Due attori provano a distanza il testo di Berkoff: lei è Ofelia e si immaginava il suo Amleto in modo molto diverso da quello a cui la realtà l’ha messa a confronto…


Due attori provano a distanza il testo di Berkoff: lei è Ofelia e si immaginava il suo Amleto in modo molto diverso da quello a cui la realtà l’ha messa a confronto. Dopo un iniziale disappunto, però, la fascinazione per il testo, con le sue spiraliformi e sensuali circonvoluzioni retoriche, prende il sopravvento e la costringerà (drammaticamente) a rivedere le sue posizioni iniziali. È così che sulla scena noi vediamo infine proprio quello spettacolo, provato conflittualmente a distanza, e che alla fine ha preso forma.

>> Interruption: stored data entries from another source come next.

Definition core_mode (m : EditorMode.t) : Editor.EditorMode.t :=
  match m with
  | EditorMode.Normal => Editor.EditorMode.Normal
  | EditorMode.Insert => Editor.EditorMode.Insert
  | EditorMode.Command => Editor.EditorMode.Command
  | EditorMode.Search => Editor.EditorMode.Search
  end.
Definition core_pos (p : Position.t) : Editor.Position.t := Editor.Position.new (Position.row p) (Position.col p).
Definition core_buf (b : TextBuffer.t) : Editor.TextBuffer.t := Editor.TextBuffer.mk (TextBuffer.lines b).
Definition core_snap (s : EditorSnapshot.t) : BufferSnapshot.t :=
  BufferSnapshot.mk (core_buf (EditorSnapshot.buffer s)) (core_pos (Cursor.position (EditorSnapshot.cursor s))).
(** The state of the core that a state of the component stands for. *)
Definition core (s : EditorState.t) : EditorCore.t :=
  EditorCore.mk (core_mode (EditorState.mode s)) (core_buf (EditorState.buffer s))
    (core_pos (Cursor.position (EditorState.cursor s))) (EditorState.dirty s)
    (EditorState.command_buffer s) (EditorState.search_query s) (EditorState.last_search s)
    (EditorState.status_message s) (core_snap <$> EditorState.undo_stack s)
    (core_snap <$> EditorState.redo_stack s).
Definition map_outcome {A B} (f : A → B) (m : outcome A) : outcome B := a ← m; Return (f a).
Definition on_snd {A B C} (f : B → C) (x : A * B) : A * C := (x.1, f x.2).

(** *** The buffer *)
Lemma core_insert_char p ch b :
  map_outcome (on_snd core_buf) (TextBuffer.insert_char p ch b)
  = Editor.TextBuffer.insert_char (core_pos p) ch (core_buf b).
Proof.
  unfold TextBuffer.insert_char, Editor.TextBuffer.insert_char. simpl.
  destruct (TextBuffer.lines b !! Position.row p) as [l|]; [|done]. destruct (_ <? _); [done|].
  by destruct (Str.insert _ _ l).
Qed.
Lemma core_insert_newline p b :
  map_outcome (on_snd core_buf) (TextBuffer.insert_newline p b)
  = Editor.TextBuffer.insert_newline (core_pos p) (core_buf b).
Proof.
  unfold TextBuffer.insert_newline, Editor.TextBuffer.insert_newline. simpl.
  destruct (TextBuffer.lines b !! Position.row p) as [l|]; [|done]. destruct (_ <? _); [done|].
  by destruct (Str.split_at _ l) as [[]|].
Qed.
Lemma core_delete_char p b :
  map_outcome (on_snd core_buf) (TextBuffer.delete_char p b)
  = Editor.TextBuffer.delete_char (core_pos p) (core_buf b).
Proof.
  unfold TextBuffer.delete_char, Editor.TextBuffer.delete_char. simpl.
  destruct (TextBuffer.lines b !! Position.row p) as [l|]; [|done]. destruct (_ <=? _); [done|].
  by destruct (Str.remove _ l).
Qed.
Lemma core_backspace p b :
  map_outcome (λ x, (core_pos <$> x.1, core_buf x.2)) (TextBuffer.backspace p b)
  = Editor.TextBuffer.backspace (core_pos p) (core_buf b).
Proof.
  unfold TextBuffer.backspace, Editor.TextBuffer.backspace. simpl.
  destruct (0 <? Position.col p).
  - destruct (TextBuffer.lines b !! Position.row p) as [l|]; [|done]. simpl. by destruct (Str.remove _ l).
  - destruct (0 <? Position.row p); [|done].
    destruct (TextBuffer.lines b !! Position.row p) as [l|]; [|done]. simpl.
    by destruct (delete (Position.row p) (TextBuffer.lines b) !! (Position.row p - 1)).
Qed.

L’amore segreto di Ofelia di Steven Berkoff ha la forma di uno scambio epistolare: si tratta delle ben note lettere che Ofelia, in un punto molto famoso della tragedia shakespeariana, restituisce ad Amleto e il cui contenuto il Bardo ci tiene genialmente (e opportunamente) nascosto. Nel voler esporlo a tutti costi, rivelando l’indicibile, si misura qui una sorta di strappo, di rottura del senso del pudore, talora quasi comica, che ci mette a contatto con la parte oscena, in senso etimologico (cioè “fuori dalla scena”) e, appunto, segreta, di quell’amore così celebre. La sproporzione tra contenuti pulsionali e spirito adolescenziale da una parte e il linguaggio arcaico dei versi dall’altra, e in parallelo quella tra gli attori e il testo che devono andare a interpretare, imprimono a poco una strana accelerazione all’immobilità della scena, che viene enfatizzata dal procedere inevitabile e fuori campo della tragedia, dalla quale sono stati prelevati i due sfortunati protagonisti. Il loro destino drammatico si compie fatalmente in un altrove misterioso e sconosciuto, di cui però il pubblico conosce già tutti i dettagli: le morti, la follia, il tragico finale.

Nell’inevitabile incedere del dramma, però, si incastrano qui questioni nodali anche per la nostra epoca: la distanza tra passione e azione, il rapporto conflittuale con un ruolo obbligato a cui dobbiamo o vogliamo per forza aderire, il sentimento di un tempo implacabile che tutto trascina, la sovrapposizione tra finzione e realtà, sogni e desideri.